Required work =
Lines from the one containing "#[export] Hint Rewrite" through the end of the data below are to be transcribed exactly; leave out all others.

Information given =
(** The section object a rendering leaves. *)
Lemma render_section_snd (section : FormSection.t) :
  snd (FloatingLabelForm.render_section section)
  = FormSection.with_fields section
      (if String.eqb (FormSection.layout section) "double"
       then match FormSection.fields section with
            | f0 :: f1 :: rest =>
                snd (FloatingLabelForm.floating_input f0)
                :: snd (FloatingLabelForm.floating_input f1) :: rest
            | [f0] => [snd (FloatingLabelForm.floating_input f0)]
            | [] => []
            end
       else map (fun f => snd (FloatingLabelForm.floating_input f))
                (FormSection.fields section)).
Proof.
  unfold FloatingLabelForm.render_section.
  destruct (String.eqb (FormSection.layout section) "double").
  - destruct section as [fields layout]. cbn [FormSection.fields].
    destruct fields as [|f0 [|f1 rest]].
    + reflexivity.
    + now destruct (FloatingLabelForm.floating_input f0).
    + destruct (FloatingLabelForm.floating_input f0).
      now destruct (FloatingLabelForm.floating_input f1).
  - now rewrite floating_inputs_map.
Qed.

Lemma floating_input_snd_idem (field : FormField.t) :
  field_wf field ->
  snd (FloatingLabelForm.floating_input
         (snd (FloatingLabelForm.floating_input field)))
  = snd (FloatingLabelForm.floating_input field).
Proof.
  intros W. apply floating_input_no_cls_snd.
  now apply floating_input_settled.
Qed.

Lemma render_section_settles (section : FormSection.t) :
  section_wf section ->
  let section1 := snd (FloatingLabelForm.render_section section) in
  section_wf section1
  /\ section_ok section1 = section_ok section
  /\ snd (FloatingLabelForm.render_section section1) = section1.
Proof.
  intros W section1. subst section1.
  rewrite (render_section_snd (snd _)). rewrite render_section_snd.
  destruct section as [fields layout].
  unfold section_wf, section_ok in *.
  cbn [FormSection.fields FormSection.layout FormSection.with_fields] in *.
  destruct (String.eqb layout "double").
  - destruct fields as [|f0 [|f1 rest]].
    + repeat split. constructor.
    + inversion W as [|? ? W0 _]; subst.
      repeat split.
      * constructor; [| constructor]. now apply floating_input_settled.
      * now rewrite floating_input_snd_idem.
    + inversion W as [|? ? W0 Wr]; subst.
      inversion Wr as [|? ? W1 Wr']; subst.
      repeat split.
      * constructor; [now apply floating_input_settled |].
        constructor; [now apply floating_input_settled | assumption].
      * now rewrite !floating_input_snd_idem.
  - repeat split.
    + apply Forall_map. eapply Forall_impl; [| exact W].
      intros f Wf. now apply floating_input_settled.
    + unfold FormSection.with_fields. cbn [FormSection.layout].
      f_equal. rewrite map_map. apply map_ext_in.
      intros f Hf. apply floating_input_snd_idem.
      rewrite Forall_forall in W. now apply W.
Qed.

Lemma render_sections_fst (sections : list FormSection.t) :
  if forallb section_ok sections
  then exists ns,
      fst (FloatingLabelForm.render_sections sections) = Returned ns
      /\ Forall2 (fun s n => fst (FloatingLabelForm.render_section s) = Returned n)
                 sections ns
  else fst (FloatingLabelForm.render_sections sections) = Raised IndexError.
Proof.
  induction sections as [|s rest IH]; cbn [forallb].
  - exists []. split; [reflexivity | constructor].
  - cbn [FloatingLabelForm.render_sections].
    pose proof (render_section_fst s) as Hs.
    destruct (FloatingLabelForm.render_section s) as [r s'] eqn:Es.
    cbn [fst] in Hs.
    destruct (section_ok s); cbn [andb].
    + destruct Hs as [n ->].
      destruct (FloatingLabelForm.render_sections rest) as [rs rest'] eqn:Er.
      cbn [fst] in IH.
      destruct (forallb section_ok rest).
      * destruct IH as [ns [-> F]]. exists (n :: ns).
        split; [reflexivity |]. constructor; [| exact F].
        now rewrite Es.
      * now rewrite IH.
    + now rewrite Hs.
Qed.

Lemma render_sections_settles (sections : list FormSection.t) :
  Forall section_wf sections ->
  let sections1 := snd (FloatingLabelForm.render_sections sections) in
  Forall section_wf sections1
  /\ forallb section_ok sections1 = forallb section_ok sections
  /\ snd (FloatingLabelForm.render_sections sections1) = sections1.
Proof.
  induction sections as [|s rest IH]; intros W.
  - repeat split. constructor.
  - inversion W as [|? ? Ws Wr]; subst.
    specialize (IH Wr). cbv zeta in IH. destruct IH as [IH1 [IH2 IH3]].
    destruct (render_section_settles s Ws) as [S1 [S2 S3]].
    pose proof (render_section_fst s) as Hs.
    pose proof (render_section_fst (snd (FloatingLabelForm.render_section s)))
      as Hs1.
    rewrite S2 in Hs1.
    cbn [FloatingLabelForm.render_sections].
    destruct (FloatingLabelForm.render_section s) as [r s1] eqn:Es.
    cbn [fst snd] in *.
    destruct (section_ok s) eqn:Eok.
    + destruct Hs as [n ->]. destruct Hs1 as [n1 Hn1].
      assert (E : snd (match FloatingLabelForm.render_sections rest with
                       | (Returned ns, rest') => (Returned (n :: ns), s1 :: rest')
                       | (Raised e, rest') => (Raised e, s1 :: rest')
                       end)
                  = s1 :: snd (FloatingLabelForm.render_sections rest)).
      { destruct (FloatingLabelForm.render_sections rest) as [[ns|e] rest'];
          reflexivity. }
      rewrite E.
      split; [now constructor |].
      split; [cbn [forallb]; now rewrite S2, IH2, Eok |].
      cbn [FloatingLabelForm.render_sections].
      destruct (FloatingLabelForm.render_section s1) as [r1 s2] eqn:Es1.
      cbn [fst snd] in *. subst r1 s2.
      destruct (FloatingLabelForm.render_sections
                  (snd (FloatingLabelForm.render_sections rest)))
        as [[ns|e] rest''] eqn:Er; cbn [snd] in *; now subst.
    + rewrite Hs. cbn [snd].
      split; [now constructor |].
      split; [cbn [forallb]; now rewrite S2, Eok |].
      cbn [FloatingLabelForm.render_sections].
      destruct (FloatingLabelForm.render_section s1) as [r1 s2] eqn:Es1.
      cbn [fst snd] in *. subst r1 s2. reflexivity.
Qed.

(* ================================================================= *)
(** ** Further properties: whole forms *)

Section UpdateTwice.
Context {V : Type}.
Implicit Types (d o : dict V) (k : string) (v : V).

Lemma dict_set_same k v d : dict_get k d = Some v -> dict_set k v d = d.
Proof.
  induction d as [|[k' v'] r IH]; cbn [dict_get dict_set]; [discriminate |].
  destruct (String.eqb k k') eqn:E.
  - intros H. injection H as ->. reflexivity.
  - intros H. now rewrite IH.
Qed.

Lemma dict_get_In k v o : dict_wf o -> In (k, v) o -> dict_get k o = Some v.
Proof.
  unfold dict_wf. induction o as [|[k' v'] r IH]; intros W H; [destruct H |].
  inversion W as [|? ? Hnin Hr]; subst. cbn [dict_get].
  destruct H as [H | H].
  - injection H as -> ->. now rewrite String.eqb_refl.
  - destruct (String.eqb k k') eqn:E; [| now apply IH].
    apply String.eqb_eq in E. subst k'. exfalso. apply Hnin.
    change k with (fst (k, v)). now apply in_map.
Qed.

Lemma dict_update_absorbed d o :
  (forall k v, In (k, v) o -> dict_get k d = Some v) -> dict_update d o = d.
Proof.
  unfold dict_update. induction o as [|[k v] r IH]; intros H; [reflexivity |].
  cbn [fold_left fst snd].
  rewrite dict_set_same by (apply H; now left).
  apply IH. intros k' v' Hin. apply H. now right.
Qed.

(** Updating twice with the same dictionary is updating once. *)
Lemma dict_update_idem d o :
  dict_wf o -> dict_update (dict_update d o) o = dict_update d o.
Proof.
  intros W. apply dict_update_absorbed. intros k v Hin.
  rewrite dict_get_update by assumption.
  now rewrite (dict_get_In k v o W Hin).
Qed.

End UpdateTwice.

Lemma as_submit_idem (htmx : dict string) (button : CustomButton.t) :
  dict_wf htmx -> as_submit htmx (as_submit htmx button) = as_submit htmx button.
Proof.
  intros W. unfold as_submit.
  cbn [CustomButton.label CustomButton.style CustomButton.size CustomButton.pill
       CustomButton.htmx CustomButton.additional_attrs].
  now rewrite dict_update_idem.
Qed.

Lemma render_submit_button_unfold (self : FloatingLabelForm.t) :
  FloatingLabelForm.render_submit_button self
  = (fst (FloatingLabelForm.render_submit_button self),
     FloatingLabelForm.with_custom_submit_button self
       (option_map (as_submit (FloatingLabelForm.htmx self))
                   (FloatingLabelForm.custom_submit_button self))).
Proof.
  unfold FloatingLabelForm.render_submit_button.
  destruct self as [ss sl c h [b|]]; reflexivity.
Qed.

Lemma render_submit_button_fst (self : FloatingLabelForm.t) :
  exists b, fst (FloatingLabelForm.render_submit_button self) = Returned b.
Proof.
  unfold FloatingLabelForm.render_submit_button.
  destruct (FloatingLabelForm.custom_submit_button self) as [button|];
    cbn [fst]; [| eexists; reflexivity].
  match goal with |- context [CustomButton.__call__ ?b] =>
    destruct (call_returned b) as [c E]; rewrite E end.
  eexists. reflexivity.
Qed.

Lemma render_submit_button_with_sections
      (self : FloatingLabelForm.t) (ss : list FormSection.t) :
  fst (FloatingLabelForm.render_submit_button
         (FloatingLabelForm.with_sections self ss))
  = fst (FloatingLabelForm.render_submit_button self).
Proof.
  unfold FloatingLabelForm.render_submit_button.
  destruct self as [ss0 sl c h [b|]]; reflexivity.
Qed.


(** The outcome of rendering a form, from the outcomes of its parts. *)
Lemma xt_fst (self : FloatingLabelForm.t) :
  fst (FloatingLabelForm.__xt__ self)
  = match fst (FloatingLabelForm.render_sections
                 (FloatingLabelForm.sections self)) with
    | Raised e => Raised e
    | Returned ns =>
        match fst (FloatingLabelForm.render_submit_button self) with
        | Raised e => Raised e
        | Returned b =>
            Returned
              (Elem "form" (ns ++ [b])
                 (dict_update [("cls", PyStr (FloatingLabelForm.cls self))]
                              (hx_dict (FloatingLabelForm.htmx self))))
        end
    end.
Proof.
  unfold FloatingLabelForm.__xt__.
  destruct (FloatingLabelForm.render_sections (FloatingLabelForm.sections self))
    as [[ns|e] ss'] eqn:Es; cbn [fst]; [| reflexivity].
  rewrite <- (render_submit_button_with_sections self ss').
  destruct (FloatingLabelForm.render_submit_button
              (FloatingLabelForm.with_sections self ss')) as [[b|e] self'];
    reflexivity.
Qed.
Lemma count_where_replace p t k r r' :
  t !! k = Some r → p k r = p k r' → count_where p (<[k:=r']> t) = count_where p t.
Proof.
  intros Hk Hp. rewrite <-(insert_delete_eq t k r').
  rewrite <-(insert_id t k r Hk) at 2. rewrite <-(insert_delete_eq t k r).
  rewrite !count_where_insert by apply lookup_delete_eq. by rewrite Hp.
Qed.
End tables.

Lemma alter_fixed {K V} `{Countable K} (f : V → V) (k : K) (m : gmap K V) :
  (∀ v, m !! k = Some v → f v = v) → alter f k m = m.
Proof.
  intros Hf. apply map_eq. intros i. rewrite lookup_alter. case_decide; [subst|done].
  destruct (m !! i) eqn:E; cbn; [|done]. by rewrite Hf.
Qed.

(** Updating one row that is there is writing it. *)
Lemma alter_as_insert {K V} `{Countable K} (f : V → V) (k : K) (t : gmap K V) x :
  t !! k = Some x → alter f k t = <[k := f x]> t.
Proof.
  intros Hx. apply map_eq. intros i. rewrite lookup_alter, lookup_insert. case_decide; [|done].
  subst. by rewrite Hx.
Qed.

Lemma elem_of_insert_by {A} (le : A → A → bool) x y l : x ∈ insert_by le y l ↔ x = y ∨ x ∈ l.
Proof.
  induction l as [|z l IH]; cbn; [set_solver|].
  destruct (le y z); rewrite !elem_of_cons; [done|]. rewrite IH. tauto.
Qed.

Lemma elem_of_order_by {A} (le : A → A → bool) x l : x ∈ order_by le l ↔ x ∈ l.
Proof.
  induction l as [|y l IH]; cbn; [done|]. rewrite elem_of_insert_by, IH, elem_of_cons. done.
Qed.

Lemma insert_by_perm {A} (le : A → A → bool) x l : insert_by le x l ≡ₚ x :: l.
Proof.
  induction l as [|y l IH]; cbn; [done|]. destruct (le x y); [done|].
  rewrite IH. apply Permutation_swap.
Qed.
(* ===== verification/GoLib.v ===== *)
(** * What the sources use of Go's and PostgreSQL's libraries

    Strings are byte strings.  [strings.TrimSpace], [strings.ToLower] and
    [strings.EqualFold] are modelled on ASCII: white space and letters beyond
    ASCII are left alone.  Runes are counted by their leading UTF-8 byte, which
    is exact for valid UTF-8.  Times are whole microseconds since 1970-01-01
    UTC, the resolution of a PostgreSQL [TIMESTAMPTZ]; a [time.Duration] is a
    number of microseconds too.  Machine integers are [Z] with their range
    checks written out. *)

From Stdlib Require Import Ascii.
From S2P Require Import Prelude.
From stdpp Require Import pretty.
Open Scope Z_scope.

(** ** Integers *)

Definition max_int64 : Z := 2 ^ 63 - 1.
Definition min_int64 : Z := - 2 ^ 63.
Definition is_int64 (z : Z) : bool := (min_int64 <=? z) && (z <=? max_int64).

(** ** Bytes and strings *)

Abbreviation bytes_of := String.list_ascii_of_string.
Abbreviation of_bytes := String.string_of_list_ascii.

Fixpoint drop_while {A} (p : A → bool) (l : list A) : list A :=
  match l with
  | [] => []
  | x :: l' => if p x then drop_while p l' else l
  end.

Definition trim_list {A} (p : A → bool) (l : list A) : list A :=
  rev (drop_while p (rev (drop_while p l))).

(** White space of [unicode.IsSpace] within ASCII: tab to carriage return, space. *)
Definition is_space (c : ascii) : bool :=
  let n := N_of_ascii c in ((9 <=? n) && (n <=? 13))%N || (n =? 32)%N.

Definition TrimSpace (s : string) : string := of_bytes (trim_list is_space (bytes_of s)).
#[global] Arguments TrimSpace : simpl never.

(** PostgreSQL's [TRIM]: spaces only. *)
Definition pg_trim (s : string) : string :=
  of_bytes (trim_list (λ c, N_of_ascii c =? 32)%N (bytes_of s)).

Definition lower_ascii (c : ascii) : ascii :=
  let n := N_of_ascii c in
  if ((65 <=? n) && (n <=? 90))%N then ascii_of_N (n + 32) else c.

Definition ToLower (s : string) : string := of_bytes (lower_ascii <$> bytes_of s).

Definition EqualFold (s t : string) : bool := bool_decide (ToLower s = ToLower t).

Definition str_eqb (s t : string) : bool := bool_decide (s = t).
Infix "=?s" := str_eqb (at level 70).

Definition str_len (s : string) : Z := Z.of_nat (String.length s).

(** [NULLIF(TRIM(COALESCE(x, '')), '') IS NOT NULL]. *)
Definition present (x : option string) : bool := negb (pg_trim (coalesce x "") =?s "").

Definition is_hex (c : ascii) : bool :=
  let n := N_of_ascii c in
  ((48 <=? n) && (n <=? 57) || (65 <=? n) && (n <=? 70) || (97 <=? n) && (n <=? 102))%N.

(** [hex.DecodeString] succeeds. *)
Definition hex_ok (s : string) : bool :=
  Nat.even (String.length s) && forallb is_hex (bytes_of s).

Definition hex_digit (n : N) : ascii :=
  ascii_of_N (if (n <? 10)%N then 48 + n else 87 + n).

(** [hex.EncodeToString]. *)
Definition hex_encode (raw : list N) : string :=
  of_bytes (flat_map (λ b, [hex_digit (b / 16)%N; hex_digit (b mod 16)%N]) raw).

(** A byte that continues a UTF-8 sequence. *)
Definition continues_rune (c : ascii) : bool :=
  let n := N_of_ascii c in ((128 <=? n) && (n <? 192))%N.

Definition rune_count (l : list ascii) : nat := length (List.filter (λ c, negb (continues_rune c)) l).

(** The bytes of the first [n] runes. *)
Fixpoint take_runes (n : nat) (l : list ascii) : list ascii :=
  match l with
  | [] => []
  | c :: l' =>
    if continues_rune c then c :: take_runes n l'
    else match n with O => [] | S n' => c :: take_runes n' l' end
  end.

(** [fmt]'s [%d]. *)
Definition fmt_d (z : Z) : string :=
  if z <? 0 then "-" +:+ pretty (Z.to_N (- z)) else pretty (Z.to_N z).

(** ** Time *)

Definition second_us : Z := 1000000.
Definition minute_us : Z := 60 * second_us.
Definition hour_us : Z := 3600 * second_us.
Definition day_us : Z := 24 * hour_us.

(** [t.Truncate(time.Hour)] of a UTC time: Go truncates towards the zero time,
    which is a whole number of hours before 1970. *)
Definition truncate_hour (t : Z) : Z := t / hour_us * hour_us.

(** The UTC day a time falls on: [(t AT TIME ZONE 'UTC')::date]. *)
Definition utc_date (t : Z) : Z := t / day_us.

(** Day of an era of 400 years (counted from 1 March) to its year of the era,
    its month counted from March and its day of the month from 1. *)
Definition civil_of_doe (doe : Z) : Z * Z * Z :=
  let yoe := (doe - doe / 1460 + doe / 36524 - doe / 146096) / 365 in
  let doy := doe - (365 * yoe + yoe / 4 - yoe / 100) in
  let mp := (5 * doy + 2) / 153 in
  (yoe, mp, doy - (153 * mp + 2) / 5 + 1).

(** Its inverse. *)
Definition doe_of_civil (yoe mp d : Z) : Z :=
  yoe * 365 + yoe / 4 - yoe / 100 + (153 * mp + 2) / 5 + d - 1.

Definition era_days : Z := 146097.

(** The proleptic Gregorian year, month and day of a UTC day. *)
Definition civil_of_day (day : Z) : Z * Z * Z :=
  let z := day + 719468 in
  let '(yoe, mp, d) := civil_of_doe (z mod era_days) in
  let m := if mp <? 10 then mp + 3 else mp - 9 in
  (yoe + 400 * (z / era_days) + (if m <=? 2 then 1 else 0), m, d).

Definition dec_digit (n : Z) : ascii := ascii_of_N (Z.to_N (48 + n mod 10)).
Definition dec2 (n : Z) : string := of_bytes [dec_digit (n / 10); dec_digit n].
Definition dec4 (n : Z) : string :=
  of_bytes [dec_digit (n / 1000); dec_digit (n / 100); dec_digit (n / 10); dec_digit n].

(** [t.Format("2006-01-02T15")], for years 0 to 9999. *)
Definition format_hour (t : Z) : string :=
  let '(y, m, d) := civil_of_day (utc_date t) in
  dec4 y +:+ "-" +:+ dec2 m +:+ "-" +:+ dec2 d +:+ "T" +:+ dec2 (t / hour_us mod 24).

(** [to_char(t AT TIME ZONE 'UTC', 'YYYY-MM')], for years 0 to 9999. *)
Definition format_month (t : Z) : string :=
  let '(y, m, _) := civil_of_day (utc_date t) in dec4 y +:+ "-" +:+ dec2 m.

(** ** Facts *)

(** [strings.Join(parts, sep)] with a one-character separator. *)
Fixpoint Join (sep : ascii) (parts : list string) : list ascii :=
  match parts with
  | [] => []
  | [part] => bytes_of part
  | part :: parts' => bytes_of part ++ sep :: Join sep parts'
  end.

(** [strings.Contains]. *)
Fixpoint contains_list (needle l : list ascii) : bool :=
  bool_decide (take (length needle) l = needle) || match l with [] => false | _ :: l' => contains_list needle l' end.
Definition Contains (s needle : string) : bool := contains_list (bytes_of needle) (bytes_of s).
Definition HasSuffix (s suffix : string) : bool :=
  bool_decide (drop (length (bytes_of s) - length (bytes_of suffix)) (bytes_of s) = bytes_of suffix).

Lemma bytes_of_bytes l : bytes_of (of_bytes l) = l.
Proof. apply String.list_ascii_of_string_of_list_ascii. Qed.
Lemma of_bytes_of s : of_bytes (bytes_of s) = s.
Proof. apply String.string_of_list_ascii_of_string. Qed.
Create Rewrite HintDb golib.
#[export] Hint Rewrite bytes_of_bytes of_bytes_of : golib.

Lemma of_bytes_inj l l' : of_bytes l = of_bytes l' → l = l'.
Proof. intros E. rewrite <-(bytes_of_bytes l), E. apply bytes_of_bytes. Qed.

Lemma bytes_of_app s t : bytes_of (s +:+ t) = bytes_of s ++ bytes_of t.
Proof.
  induction s as [|c s IH]; [done|].
  change (c :: bytes_of (s +:+ t) = c :: bytes_of s ++ bytes_of t). by rewrite IH.
Qed.

Lemma str_eqb_eq s t : (s =?s t) = true ↔ s = t.
Proof. apply bool_decide_eq_true. Qed.
Lemma str_eqb_neq s t : (s =?s t) = false ↔ s ≠ t.
Proof. apply bool_decide_eq_false. Qed.
Lemma str_eqb_refl s : (s =?s s) = true.
Proof. by apply str_eqb_eq. Qed.

Lemma drop_while_head {A} (p : A → bool) l x l' : drop_while p l = x :: l' → p x = false.
Proof. induction l as [|y l IH]; cbn; [done|]. destruct (p y) eqn:E; [auto|congruence]. Qed.

Lemma drop_while_id {A} (p : A → bool) l :
  match l with [] => True | x :: _ => p x = false end → drop_while p l = l.
Proof. destruct l as [|x l]; cbn; [done|]. by intros ->. Qed.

Your response =
#[export] Hint Rewrite bytes_of_bytes of_bytes_of : golib.

Lemma of_bytes_inj l l' : of_bytes l = of_bytes l' → l = l'.
Proof. intros E. rewrite <-(bytes_of_bytes l), E. apply bytes_of_bytes. Qed.

Lemma bytes_of_app s t : bytes_of (s +:+ t) = bytes_of s ++ bytes_of t.
Proof.
  induction s as [|c s IH]; [done|].
  change (c :: bytes_of (s +:+ t) = c :: bytes_of s ++ bytes_of t). by rewrite IH.
Qed.

Lemma str_eqb_eq s t : (s =?s t) = true ↔ s = t.
Proof. apply bool_decide_eq_true. Qed.
Lemma str_eqb_neq s t : (s =?s t) = false ↔ s ≠ t.
Proof. apply bool_decide_eq_false. Qed.
Lemma str_eqb_refl s : (s =?s s) = true.
Proof. by apply str_eqb_eq. Qed.

Lemma drop_while_head {A} (p : A → bool) l x l' : drop_while p l = x :: l' → p x = false.
Proof. induction l as [|y l IH]; cbn; [done|]. destruct (p y) eqn:E; [auto|congruence]. Qed.

Lemma drop_while_id {A} (p : A → bool) l :
  match l with [] => True | x :: _ => p x = false end → drop_while p l = l.
Proof. destruct l as [|x l]; cbn; [done|]. by intros ->. Qed.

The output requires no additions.